## What you should do:
Your answer should be every line of the entries that has the string "collectTags" in it.

/---

(** C1, as the code has it, on the document of [shop]. *)
Lemma tags_are_the_used_candidates_witness :
  ∃ doc,
    outcome (createSwaggerObject shop noOptions) = inr doc ∧
    ∃ st p final,
      outcome (mapRoutes shop (withDefaults shop noOptions)) = inr st ∧
      obj_get "paths" doc = Some (VPaths p) ∧
      obj_get "tags" doc = Some (VTags final) ∧
      (∀ tag, tag ∈ final → tag ∈ collectTags (classes shop)) ∧
      (∀ tag, tag ∈ final →
              tag_name tag ∉ objectPrototype →
              paths st !! "__proto__" = None →
              tagUsed p (tag_name tag)) ∧
      (∀ n, tagUsed p n →
            filter (λ tag, tag_name tag = n) final
            ≡ₚ filter (λ tag, tag_name tag = n) (collectTags (classes shop))) ∧
      StronglySorted (λ a b, String.le (tag_name a) (tag_name b)) final.
Proof.
  eexists. split; [evaluate|].
  apply (tags_are_the_used_candidates shop noOptions). evaluate.
Defined.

\---

## Solved exercise:
      (∀ tag, tag ∈ final → tag ∈ collectTags (classes shop)) ∧
            ≡ₚ filter (λ tag, tag_name tag = n) (collectTags (classes shop))) ∧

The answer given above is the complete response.